I cannot deny that the book contains episodes from my life. But I take refuge in what Carl Brandt told me when I was starting out: “There’s no way for anyone to know what actually happened and what’s fictionalized.” And I recall Philip Roth’s remark: “I say to my imagination: ‘This is what really happened. Can you top this?’”
After I sent a few friends the Wilson/Anderson article, they asked with concern, “How do you feel about this?”
If I am honest, at first, I felt thrilled to have my work read at all, after so long, and analyzed by scholars. Then I began to wonder: How much truth is in their thesis?

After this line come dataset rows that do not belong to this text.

(* ===== verification/GoStrings.v ===== *)
(** * Go's [strings] and [strconv] on byte strings

    The functions of Go's standard library that the modelled code calls.  A Go
    string is a byte string; case folding and white space are those of the ASCII
    range, the only one these call sites meet (scopes, header names, versions,
    platform names). *)

From S2P Require Import Prelude.
From Stdlib Require Export Ascii.

#[global] Open Scope string_scope.
#[global] Open Scope list_scope.

Fixpoint sdrop (n : nat) (s : string) : string :=
  match n, s with
  | O, _ => s
  | _, EmptyString => EmptyString
  | S n', String _ s' => sdrop n' s'
  end.

Fixpoint stake (n : nat) (s : string) : string :=
  match n, s with
  | O, _ => EmptyString
  | _, EmptyString => EmptyString
  | S n', String c s' => String c (stake n' s')
  end.

(** [strings.HasPrefix], [TrimPrefix], [HasSuffix], [TrimSuffix] *)
Definition has_prefix (s p : string) : bool := String.prefix p s.
Definition trim_prefix (s p : string) : string :=
  if has_prefix s p then sdrop (String.length p) s else s.
Definition has_suffix (s p : string) : bool :=
  (String.length p <=? String.length s)%nat &&
  String.eqb (sdrop (String.length s - String.length p) s) p.
Definition trim_suffix (s p : string) : string :=
  if has_suffix s p then stake (String.length s - String.length p) s else s.

(** [strings.Contains] *)
Fixpoint contains (s sub : string) : bool :=
  has_prefix s sub ||
  match s with
  | EmptyString => false
  | String _ s' => contains s' sub
  end.

(** [strings.ContainsAny] and [strings.IndexAny] (cut before the first hit) *)
Definition char_in (c : ascii) (set : string) : bool :=
  List.existsb (Ascii.eqb c) (String.list_ascii_of_string set).

Fixpoint contains_any (s set : string) : bool :=
  match s with
  | EmptyString => false
  | String c s' => char_in c set || contains_any s' set
  end.

(** [if idx := strings.IndexAny(s, set); idx != -1 { s = s[:idx] }] *)
Fixpoint cut_any (s set : string) : string :=
  match s with
  | EmptyString => EmptyString
  | String c s' => if char_in c set then EmptyString else String c (cut_any s' set)
  end.

(** [strings.Split(s, c)] for a one-byte separator *)
Fixpoint split_on (c : ascii) (s : string) : list string :=
  match s with
  | EmptyString => [EmptyString]
  | String d s' =>
      if Ascii.eqb d c then EmptyString :: split_on c s'
      else match split_on c s' with
           | [] => [String d EmptyString]
           | w :: ws => String d w :: ws
           end
  end.

(** [strings.SplitN(s, c, 2)] *)
Fixpoint split2 (c : ascii) (s : string) : string * option string :=
  match s with
  | EmptyString => (EmptyString, None)
  | String d s' =>
      if Ascii.eqb d c then (EmptyString, Some s')
      else let r := split2 c s' in (String d (fst r), snd r)
  end.

Definition is_space (c : ascii) : bool :=
  let n := nat_of_ascii c in (n =? 32)%nat || ((9 <=? n)%nat && (n <=? 13)%nat).

Fixpoint trim_left (s : string) : string :=
  match s with
  | EmptyString => EmptyString
  | String c s' => if is_space c then trim_left s' else s
  end.

Fixpoint trim_right (s : string) : string :=
  match s with
  | EmptyString => EmptyString
  | String c s' =>
      match trim_right s' with
      | EmptyString => if is_space c then EmptyString else String c EmptyString
      | t => String c t
      end
  end.

(** [strings.TrimSpace] *)
Definition trim_space (s : string) : string := trim_right (trim_left s).

Definition lower (c : ascii) : ascii :=
  let n := nat_of_ascii c in
  if (65 <=? n)%nat && (n <=? 90)%nat then ascii_of_nat (n + 32) else c.

(** [strings.ToLower], [strings.EqualFold] *)
Fixpoint to_lower (s : string) : string :=
  match s with
  | EmptyString => EmptyString
  | String c s' => String (lower c) (to_lower s')
  end.
Definition equal_fold (s t : string) : bool := String.eqb (to_lower s) (to_lower t).

(** ** [strconv.Atoi] *)

Definition digit (c : ascii) : option Z :=
  let n := nat_of_ascii c in
  if (48 <=? n)%nat && (n <=? 57)%nat then Some (Z.of_nat (n - 48)) else None.

Inductive num_error := ErrSyntax | ErrRange.

(** [strconv.ParseUint(s, 10, 64)] after the emptiness check: the range error
    is reported at the digit that overflows, before the rest is read. *)
Fixpoint parse_uint (acc : Z) (s : string) : Z * option num_error :=
  match s with
  | EmptyString => (acc, None)
  | String c s' =>
      match digit c with
      | None => (0%Z, Some ErrSyntax)
      | Some d =>
          let n := (acc * 10 + d)%Z in
          if (n <? 2^64)%Z then parse_uint n s' else ((2^64 - 1)%Z, Some ErrRange)
      end
  end.

(** [strconv.Atoi]: the value that accompanies a range error is the clamped
    bound, the one that accompanies a syntax error is 0. *)
Definition atoi (s : string) : Z * option num_error :=
  let '(neg, body) :=
    match s with
    | String c s' =>
        if Ascii.eqb c "-" then (true, s')
        else if Ascii.eqb c "+" then (false, s') else (false, s)
    | EmptyString => (false, s)
    end in
  match body with
  | EmptyString => (0%Z, Some ErrSyntax)
  | _ =>
      match parse_uint 0 body with
      | (_, Some ErrSyntax) => (0%Z, Some ErrSyntax)
      | (un, e) =>
          if negb neg && (2^63 <=? un)%Z then ((2^63 - 1)%Z, Some ErrRange)
          else if neg && (2^63 <? un)%Z then ((- 2^63)%Z, Some ErrRange)
          else ((if neg then - un else un)%Z, e)
      end
  end.

(** [crypto/sha256] with [hex.EncodeToString]: a digest has no white space. *)
Class Sha256 := sha256_hex : string -> string.
Class Sha256Laws `{Sha256} : Prop :=
  sha256_hex_trimmed d : trim_space (sha256_hex d) = sha256_hex d.

(** ** Facts *)

Lemma append_cons c p s : String c p +:+ s = String c (p +:+ s).
Proof. done. Qed.

Lemma append_nil_l s : "" +:+ s = s.
Proof. done. Qed.

Create Rewrite HintDb gostr.
#[export] Hint Rewrite append_cons append_nil_l : gostr.

Lemma append_nil_r s : s +:+ "" = s.
Proof.
  induction s as [|c s IH]; autorewrite with gostr; [done | by f_equal].
Qed.

Lemma append_assoc_s a b c : (a +:+ b) +:+ c = a +:+ (b +:+ c).
Proof.
  induction a as [|x a IH]; autorewrite with gostr; [done | by f_equal].
Qed.

Lemma append_inj_l p s t : p +:+ s = p +:+ t -> s = t.
Proof.
  induction p as [|c p IH]; autorewrite with gostr; [done|].
  intros [=]. by apply IH.
Qed.

Lemma length_append_s p s :
  String.length (p +:+ s) = (String.length p + String.length s)%nat.
Proof.
  induction p as [|c p IH]; autorewrite with gostr; cbn; [done | by f_equal].
Qed.

Lemma append_inj_r a b s : a +:+ s = b +:+ s -> a = b.
Proof.
  revert b. induction a as [|x a IH]; intros [|y b] E; [done | | |].
  1,2: apply (f_equal String.length) in E; rewrite !length_append_s in E; cbn in E; lia.
  injection E as -> E. f_equal. by apply IH.
Qed.

Lemma prefix_app p s : String.prefix p (p +:+ s) = true.
Proof.
  induction p as [|c p IH]; autorewrite with gostr; simpl; [by destruct s|].
  destruct (ascii_dec c c); [exact IH | congruence].
Qed.

Lemma sdrop_app p s : sdrop (String.length p) (p +:+ s) = s.
Proof.
  induction p as [|c p IH]; autorewrite with gostr; cbn; [by destruct s | done].
Qed.

Lemma prefix_spec p s :
  String.prefix p s = true -> s = p +:+ sdrop (String.length p) s.
Proof.
  revert s. induction p as [|c p IH]; intros s; [by destruct s|].
  destruct s as [|d s]; simpl; [done|]. destruct (ascii_dec c d) as [->|]; [|done].
  intros H. rewrite append_cons. f_equal. by apply IH.
Qed.

Lemma has_prefix_iff s p : has_prefix s p = true <-> exists r, s = p +:+ r.
Proof.
  unfold has_prefix. split.
  - intros H. eexists. by apply prefix_spec.
  - intros [r ->]. apply prefix_app.
Qed.

Lemma trim_prefix_app p s : trim_prefix (p +:+ s) p = s.
Proof.
  unfold trim_prefix, has_prefix. by rewrite prefix_app, sdrop_app.
Qed.

Lemma trim_prefix_cons_ne c p d s :
  c <> d -> trim_prefix (String d s) (String c p) = String d s.
Proof.
  intros Hne. unfold trim_prefix, has_prefix. cbn [String.prefix].
  by destruct (ascii_dec c d).
Qed.

Lemma split_on_nonempty c s : split_on c s <> [].
Proof.
  induction s as [|d s IH]; cbn; [done|].
  destruct (Ascii.eqb d c); [done|]. by destruct (split_on c s).
Qed.

Lemma digit_bounds c d : digit c = Some d -> (0 <= d <= 9)%Z.
Proof.
  unfold digit. destruct (Nat.leb_spec 48 (nat_of_ascii c)); [|done].
  destruct (Nat.leb_spec (nat_of_ascii c) 57); [|done]. intros [= <-]. lia.
Qed.

Lemma parse_uint_bounds acc s :
  (0 <= acc < 2^64)%Z -> (0 <= fst (parse_uint acc s) < 2^64)%Z.
Proof.
  revert acc. induction s as [|c s IH]; intros acc Ha; cbn; [done|].
  unfold digit. destruct (_ && _) eqn:E; cbn; [|lia].
  bools. apply Nat.leb_le in H, H0.
  destruct (Z.ltb_spec (acc * 10 + Z.of_nat (nat_of_ascii c - 48)) (2^64)); cbn; [|lia].
  apply IH. lia.
Qed.

(** [Atoi] always yields a machine integer. *)
Lemma atoi_bounds s : int64_ok (fst (atoi s)).
Proof.
  unfold atoi, int64_ok.
  destruct (match s with EmptyString => _ | String _ _ => _ end) as [neg body].
  destruct body as [|c body]; cbn [fst]; [lia|].
  pose proof (parse_uint_bounds 0 (String c body) ltac:(lia)) as Hb.
  destruct (parse_uint 0 (String c body)) as [un [[]|]]; cbn [fst] in *;
    repeat case_goal; cbn [fst];
    repeat match goal with
    | H : (_ && _)%bool = false |- _ => apply andb_false_iff in H
    | H : (_ && _)%bool = true |- _ => apply andb_prop in H as [? ?]
    end; destruct neg; cbn in *; lia.
Qed.

(** ** Ends of strings *)

Fixpoint last_char (s : string) : option ascii :=
  match s with
  | EmptyString => None
  | String c EmptyString => Some c
  | String _ s' => last_char s'
  end.

Lemma last_char_app p s : s <> "" -> last_char (p +:+ s) = last_char s.
Proof.
  intros Hs. induction p as [|c p IH]; [done|]. rewrite append_cons.
  cbn [last_char]. destruct (p +:+ s) as [|d t] eqn:E; [|exact IH].
  destruct p; [rewrite append_nil_l in E; done | rewrite append_cons in E; done].
Qed.

Lemma stake_sdrop n s : s = stake n s +:+ sdrop n s.
Proof.
  revert s. induction n as [|n IH]; intros [|c s]; cbn [stake sdrop]; try reflexivity.
  rewrite append_cons. f_equal. apply IH.
Qed.

Lemma has_suffix_split s suf : has_suffix s suf = true -> exists p, s = p +:+ suf.
Proof.
  unfold has_suffix. intros H. bools.
  exists (stake (String.length s - String.length suf) s).
  rewrite <- H0 at 2. apply stake_sdrop.
Qed.

Lemma has_suffix_last s suf :
  suf <> "" -> has_suffix s suf = true -> last_char s = last_char suf.
Proof. intros Hne [p ->]%has_suffix_split. by apply last_char_app. Qed.

Lemma contains_last s c : last_char s = Some c -> contains s (String c "") = true.
Proof.
  induction s as [|d s IH]; [done|]. destruct s as [|e s].
  - intros [=->]. cbn. destruct (ascii_dec c c); done.
  - intros Hl.
    change (has_prefix (String d (String e s)) (String c "") ||
            contains (String e s) (String c "") = true).
    rewrite (IH Hl). apply orb_true_r.
Qed.

(** [TrimSpace] leaves alone what neither starts nor ends with white space. *)
Lemma trim_right_id s c : last_char s = Some c -> is_space c = false -> trim_right s = s.
Proof.
  intros Hl Hc. induction s as [|d s IH]; [done|]. destruct s as [|e s].
  - injection Hl as ->. cbn. by rewrite Hc.
  - change (match trim_right (String e s) with
            | EmptyString => if is_space d then EmptyString else String d EmptyString
            | t => String d t end = String d (String e s)).
    by rewrite (IH Hl).
Qed.

Lemma trim_space_id d s c :
  is_space d = false -> last_char (String d s) = Some c -> is_space c = false ->
  trim_space (String d s) = String d s.
Proof.
  intros Hd Hl Hc. unfold trim_space. cbn [trim_left]. rewrite Hd. by eapply trim_right_id.
Qed.

(** [error.Error()] *)
Fixpoint Error (e : gerror) : string :=
  match e with
  | ErrSentinel n => n
  | ErrDB op => op
  | ErrExt what => what
  | ErrMsg m => m
  | ErrWrap ctx e' => ctx +:+ ": " +:+ Error e'
  end.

I remember a story my mother once told me. She worked at a munitions factory in a forced labor camp. Once she returned after curfew. A soldier caught her. He forced her to take off her dress and clean the street with it. Then he laughed and walked away. For the rest of her life, my mother remained frightened of men in uniforms. I once saw her grovel before the mailman, but I do not think this was not sexualized trauma.
The desire for domination is hardly limited to the Jewish/Nazi dynamic. Many women and men run fetishistic scenarios in their minds. You don’t have to be Jewish to enjoy humiliation, at least in your fantasies. Besides, they’re just playing. And dead serious.
Yet there is something deeply embedded in our culture’s collective unconscious that feeds on the notion of Holocaust “sexualized trauma.” It’s in the ether. Consider the films “The Night Porter,” “The Pawnbroker,” “Sophie’s Choice” and “Schindler’s List.” All of them feature scenes of terrified, naked women.
Twenty years after my book came out, and 80 years after the Holocaust, writers and filmmakers are finding new ways to tell the story. Some are breaking taboos about whose stories should be told, some are using humor and others have focused on the children and grandchildren of survivors and victims. A recent film, “The Zone of Interest,” written and directed by Jonathan Glazer, captures the horror from the point of view of Nazi commandant Rudolf Höss and his family, who live in an idyllic house. It shares a wall with Auschwitz. We see their lush gardens, parties with children jumping in a swimming pool. But in the background, there’s the insistent sounds of gunfire and screaming. And no one notices.
“We’ve become desensitized,” Glazer has said. “It’s impossible to show what happened inside those walls. “And in my opinion, one shouldn’t try.” Instead his interest was in creating “ambient evil.” The effect is powerfully haunting.
Although I did not agree with the scholars’ thesis, they gave me a reason to go back to a novel I began many years ago. My hardest one to write. The most difficult to sell. My most personal book. “The Holocaust Kid” lives on.